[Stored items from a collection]

__________________________________________________

Lemma relogin_still_logged_out_witness :
  inMemory reloggedGateway !! "621" = Some (mkClientState true true true)
  /\ let item := deriveItem "621" (inMemory reloggedGateway) ∅ (gwStatus reloggedGateway) 900 0 in
     siState item = "logged_out"%string /\ siSource item = "store"%string
     /\ siLastSeen item = ssUpdatedAt (mkStatus "logged_out" "stream_error" None 7).
Proof.
  split; [by vm_compute|].
  apply (relogin_still_logged_out (fun _ _ => true) 5 "621" loggedOutGateway); [done|done|].
  eapply rtc_l; [eapply (QuietRegister _ _ _ _ (Some []) "621"); reflexivity|].
  eapply rtc_l; [apply (QuietLibrary _ _ _ _ "621" (mkCli (Some (Some "621:4@s.whatsapp.net"%string)) true true))|].
  { by eexists. }
  apply rtc_refl.
Defined.

(** The pacer's ban gate follows the last recorded event.  A temporary ban closes it
    until the ban's expiry, or for the default hold when none was given; any other event
    that records a status opens it at once, whatever was left of the ban (a transient
    connect failure, a replaced stream, a reach-out lock); the remaining events, and a
    database that fails, leave it as it is; other accounts are never affected. *)
Theorem ban_gate_follows_last_event (urlLe : string -> string -> bool) (bufferSize holdSeconds : Z)
    (env : HandlerEnv) (phone p : string) (ev : WaEvent) (s s' : Gateway) (now : instant) :
  HandleEvent urlLe bufferSize env phone ev s = Ret s' ->
  BanState holdSeconds true now p s'
  = if bool_decide (p = phone) && heStatusDb env then
      match ev with
      | EvTemporaryBan _ _ _ expire =>
          let until := if 0 <? expire then heNow1 env + expire else heNow2 env + holdSeconds * second in
          if now <? until then Some until else None
      | _ => if records ev then None else BanState holdSeconds true now p s
      end
    else BanState holdSeconds true now p s.
Proof.
  intros H. unfold BanState. cbn [negb]. rewrite (event_status urlLe bufferSize env phone ev s s' p H).
  destruct (heStatusDb env); [|by rewrite andb_false_r]. rewrite andb_true_r. cbn [andb].
  destruct (bool_decide (p = phone)); [|done].
  destruct ev as [| |text code codeText expire|[] ? ? ?| |[] ? ?| | |]; cbn [newStatus records]; try done.
  cbn. by destruct (0 <? expire).
Qed.

Lemma ban_gate_follows_last_event_witness :
  let s := mkGateway ∅ ∅ {["621" := mkStatus "banned" "spam" (Some 10000) 7]} [] ∅ 0 0 [] [] in
  exists s', HandleEvent (fun _ _ => true) 5 sampleHandlerEnv "621" (EvConnectFailure false 503 "service unavailable" "") s
             = Ret s'
  /\ BanState 60 true 200 "621" s = Some 10000
  /\ BanState 60 true 200 "621" s'
     = if bool_decide ("621"%string = "621"%string) && heStatusDb sampleHandlerEnv then None
       else BanState 60 true 200 "621" s.
Proof.
  eexists. split; [reflexivity|]. split; [by vm_compute|].
  apply (ban_gate_follows_last_event (fun _ _ => true) 5 60 sampleHandlerEnv "621" "621"
    (EvConnectFailure false 503 "service unavailable" "")). reflexivity.
Defined.

Lemma live_connected (cs : clientState) :
  (if negb (csPaired cs) then "never_paired"
   else if csConnected cs && csLoggedIn cs then "connected" else "disconnected")%string = "connected"%string
  <-> cs = mkClientState true true true.
Proof. destruct cs as [[] [] []]; cbn; split; try done; by intros [= ?]. Qed.

Definition deadStatus (status : gmap string SessionStatus) (p : string) (now : instant) : Prop :=
  exists st, status !! p = Some st /\ (ssState st = "logged_out"%string \/ banUnexpired st now = true).

Lemma connected_means inMem devices status now zeroTime p :
  siState (deriveItem p inMem devices status now zeroTime) = "connected"%string <->
  ~ deadStatus status p now
  /\ (inMem !! p = Some (mkClientState true true true)
      \/ (inMem !! p = None /\ exists st, status !! p = Some st /\ ssState st = "connected"%string)).
Proof.
  unfold deriveItem, deadStatus. destruct (status !! p) as [st|] eqn:Est.
  - destruct (bool_decide _ || banUnexpired st now) eqn:Ed.
    + cbn [siState]. split.
      * intros Hc. exfalso. bool_simpl. unfold banUnexpired in Ed.
        destruct Ed; bool_simpl; conj_hyps; bool_simpl; congruence.
      * intros [Hn _]. exfalso. apply Hn. exists st. split; [done|]. bool_simpl. destruct Ed; bool_simpl; auto.
    + assert (Hn : ~ exists st', Some st = Some st'
               /\ (ssState st' = "logged_out"%string \/ banUnexpired st' now = true)).
      { bool_simpl. intros (st' & [= <-] & [Hl|Hb]); congruence. }
      destruct (inMem !! p) as [cs|]; cbn [siState].
      * rewrite live_connected. split; [intros ->; auto|]. intros (_ & [[= ->]|[? _]]); done.
      * clear Ed. destruct (bool_decide (ssState st = "banned"%string)) eqn:Hbn; bool_simpl; cbn [siState].
        -- split; [done|]. intros [_ [Hx|(_ & st' & He & Hs)]]; [done|]. injection He as ->. congruence.
        -- split; [eauto 10|]. intros [_ [Hx|(_ & st' & He & Hs)]]; [done|]. by injection He as ->.
  - destruct (inMem !! p) as [cs|]; cbn [siState].
    + rewrite live_connected. split; [intros ->; split; [intros (? & ? & _); done|auto]|].
      intros (_ & [[= ->]|[? _]]); done.
    + split; [done|]. intros (_ & [?|(_ & st' & ? & _)]); done.
Qed.

(** The inventory lists every account once, and no other.  Its items are those of the
    phones known to the clients, the devices or the statuses, each once, in order of the
    phone; asking for one phone gives the item of the list, or nothing when the phone is
    in none of the three.  An account is said to be connected when it is not logged out
    or banned and its client is paired, connected and logged in, or, with no client at
    all, when the last recorded status says so. *)
Theorem inventory_accounts (inMem : gmap string clientState) (devices : gmap string instant)
    (status : gmap string SessionStatus) (now zeroTime : instant) :
  let phones := allPhones inMem devices status in
  let item p := deriveItem p inMem devices status now zeroTime in
  mergeInventory inMem devices status now zeroTime = map item phones
  /\ StronglySorted String.le phones /\ NoDup phones
  /\ (forall p, p ∈ phones <-> is_Some (inMem !! p) \/ is_Some (devices !! p) \/ is_Some (status !! p))
  /\ (forall p, GetOneSession p inMem devices status now zeroTime
         = if bool_decide (p ∈ phones) then Some (item p) else None)
  /\ (forall p, siState (item p) = "connected"%string <->
         ~ deadStatus status p now
         /\ (inMem !! p = Some (mkClientState true true true)
             \/ (inMem !! p = None /\ exists st, status !! p = Some st /\ ssState st = "connected"%string))).
Proof.
  cbv zeta. assert (Hin : forall p, p ∈ allPhones inMem devices status
            <-> is_Some (inMem !! p) \/ is_Some (devices !! p) \/ is_Some (status !! p)).
  { intros p. unfold allPhones. rewrite merge_sort_Permutation, elem_of_elements, !elem_of_union, !elem_of_dom.
    tauto. }
  split_and!.
  - done.
  - apply (StronglySorted_merge_sort _).
  - unfold allPhones. rewrite merge_sort_Permutation. apply NoDup_elements.
  - apply Hin.
  - intros p. unfold GetOneSession. rewrite <- !bool_decide_or.
    erewrite (bool_decide_ext (_ \/ _)); [reflexivity|]. rewrite Hin, !elem_of_dom. tauto.
  - intros p. apply connected_means.
Qed.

__________________________________________________

### WORK INSTRUCTION
Every line above in which the word "gmap" occurs needs to be copied.

### OUTPUT FOR THIS TASK
Definition deadStatus (status : gmap string SessionStatus) (p : string) (now : instant) : Prop :=
Theorem inventory_accounts (inMem : gmap string clientState) (devices : gmap string instant)
    (status : gmap string SessionStatus) (now zeroTime : instant) :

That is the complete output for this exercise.